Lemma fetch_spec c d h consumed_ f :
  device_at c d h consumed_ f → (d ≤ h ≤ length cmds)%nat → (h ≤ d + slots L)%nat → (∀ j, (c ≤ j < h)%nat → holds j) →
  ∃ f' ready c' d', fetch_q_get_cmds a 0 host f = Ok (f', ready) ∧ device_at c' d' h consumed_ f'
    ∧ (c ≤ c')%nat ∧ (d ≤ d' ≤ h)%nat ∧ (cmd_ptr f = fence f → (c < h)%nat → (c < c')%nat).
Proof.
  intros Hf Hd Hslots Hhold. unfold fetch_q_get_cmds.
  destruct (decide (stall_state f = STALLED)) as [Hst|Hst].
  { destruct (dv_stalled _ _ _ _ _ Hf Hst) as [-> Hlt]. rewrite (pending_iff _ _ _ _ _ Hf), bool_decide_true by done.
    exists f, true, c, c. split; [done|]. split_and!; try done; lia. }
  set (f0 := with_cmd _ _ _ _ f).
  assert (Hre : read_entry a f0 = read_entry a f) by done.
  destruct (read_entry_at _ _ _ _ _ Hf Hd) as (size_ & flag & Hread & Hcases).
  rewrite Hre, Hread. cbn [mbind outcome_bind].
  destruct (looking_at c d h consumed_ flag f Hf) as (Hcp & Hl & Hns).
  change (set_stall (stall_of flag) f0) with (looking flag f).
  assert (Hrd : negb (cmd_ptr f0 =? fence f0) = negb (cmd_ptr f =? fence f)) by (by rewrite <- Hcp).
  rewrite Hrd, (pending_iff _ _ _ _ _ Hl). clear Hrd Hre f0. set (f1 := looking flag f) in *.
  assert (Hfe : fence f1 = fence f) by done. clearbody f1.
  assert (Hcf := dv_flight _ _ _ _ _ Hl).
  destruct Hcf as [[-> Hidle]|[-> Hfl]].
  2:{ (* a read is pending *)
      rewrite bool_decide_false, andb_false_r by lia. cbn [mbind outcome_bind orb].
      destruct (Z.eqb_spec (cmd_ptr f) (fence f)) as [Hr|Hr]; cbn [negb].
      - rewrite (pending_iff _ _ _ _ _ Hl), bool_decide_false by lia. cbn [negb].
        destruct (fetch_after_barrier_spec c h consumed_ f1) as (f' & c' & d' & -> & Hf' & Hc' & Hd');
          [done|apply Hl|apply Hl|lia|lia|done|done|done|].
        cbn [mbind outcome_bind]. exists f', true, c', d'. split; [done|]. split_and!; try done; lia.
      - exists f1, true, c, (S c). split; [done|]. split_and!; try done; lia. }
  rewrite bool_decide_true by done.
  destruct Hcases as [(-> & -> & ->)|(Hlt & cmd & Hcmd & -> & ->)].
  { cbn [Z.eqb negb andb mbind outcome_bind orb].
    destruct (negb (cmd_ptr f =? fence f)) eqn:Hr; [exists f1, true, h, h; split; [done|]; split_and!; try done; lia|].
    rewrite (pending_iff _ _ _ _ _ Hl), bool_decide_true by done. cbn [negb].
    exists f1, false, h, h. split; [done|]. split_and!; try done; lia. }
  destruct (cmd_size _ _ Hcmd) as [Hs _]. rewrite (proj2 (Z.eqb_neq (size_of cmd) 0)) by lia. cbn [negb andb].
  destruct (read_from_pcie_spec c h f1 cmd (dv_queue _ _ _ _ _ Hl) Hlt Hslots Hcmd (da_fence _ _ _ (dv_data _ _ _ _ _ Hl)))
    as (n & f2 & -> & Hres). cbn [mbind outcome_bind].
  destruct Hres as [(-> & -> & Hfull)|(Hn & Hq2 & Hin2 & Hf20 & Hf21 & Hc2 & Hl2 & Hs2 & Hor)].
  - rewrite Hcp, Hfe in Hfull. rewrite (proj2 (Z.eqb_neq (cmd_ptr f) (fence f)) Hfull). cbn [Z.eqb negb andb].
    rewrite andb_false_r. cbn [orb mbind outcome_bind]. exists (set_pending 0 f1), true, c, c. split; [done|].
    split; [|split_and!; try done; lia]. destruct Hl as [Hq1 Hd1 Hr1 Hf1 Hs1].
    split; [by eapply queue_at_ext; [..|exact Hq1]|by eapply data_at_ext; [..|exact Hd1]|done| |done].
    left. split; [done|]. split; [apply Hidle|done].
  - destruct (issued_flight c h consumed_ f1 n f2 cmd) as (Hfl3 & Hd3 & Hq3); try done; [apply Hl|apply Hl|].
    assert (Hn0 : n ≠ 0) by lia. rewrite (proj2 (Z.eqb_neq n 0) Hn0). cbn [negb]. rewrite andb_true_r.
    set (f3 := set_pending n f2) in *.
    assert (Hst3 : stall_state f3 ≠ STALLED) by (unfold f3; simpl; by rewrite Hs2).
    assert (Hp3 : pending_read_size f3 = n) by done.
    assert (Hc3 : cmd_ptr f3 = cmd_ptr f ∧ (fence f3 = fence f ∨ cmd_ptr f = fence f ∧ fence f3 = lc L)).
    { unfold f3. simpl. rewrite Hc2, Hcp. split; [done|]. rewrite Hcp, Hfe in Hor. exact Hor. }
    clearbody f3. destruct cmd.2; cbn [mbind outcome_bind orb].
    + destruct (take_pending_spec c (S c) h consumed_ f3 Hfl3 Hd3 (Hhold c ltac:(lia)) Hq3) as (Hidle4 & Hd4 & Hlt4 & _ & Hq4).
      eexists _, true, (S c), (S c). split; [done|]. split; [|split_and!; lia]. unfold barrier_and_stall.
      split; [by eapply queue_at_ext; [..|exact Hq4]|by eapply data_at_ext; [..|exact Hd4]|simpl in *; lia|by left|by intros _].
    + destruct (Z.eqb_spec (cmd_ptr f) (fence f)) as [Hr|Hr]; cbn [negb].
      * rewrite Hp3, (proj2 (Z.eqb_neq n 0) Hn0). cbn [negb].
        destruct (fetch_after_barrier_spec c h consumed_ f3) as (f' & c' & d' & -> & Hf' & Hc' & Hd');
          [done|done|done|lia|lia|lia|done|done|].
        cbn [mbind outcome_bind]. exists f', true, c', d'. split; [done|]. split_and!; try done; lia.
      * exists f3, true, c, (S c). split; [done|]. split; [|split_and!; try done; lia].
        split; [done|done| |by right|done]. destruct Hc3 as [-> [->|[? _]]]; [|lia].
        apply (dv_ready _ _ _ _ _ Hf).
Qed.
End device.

PROBLEM DESCRIPTION: Lines of the listing above that include the string "Hres" should each be copied.

WRITTEN RESPONSE:
    as (n & f2 & -> & Hres). cbn [mbind outcome_bind].
  destruct Hres as [(-> & -> & Hfull)|(Hn & Hq2 & Hin2 & Hf20 & Hf21 & Hc2 & Hl2 & Hs2 & Hor)].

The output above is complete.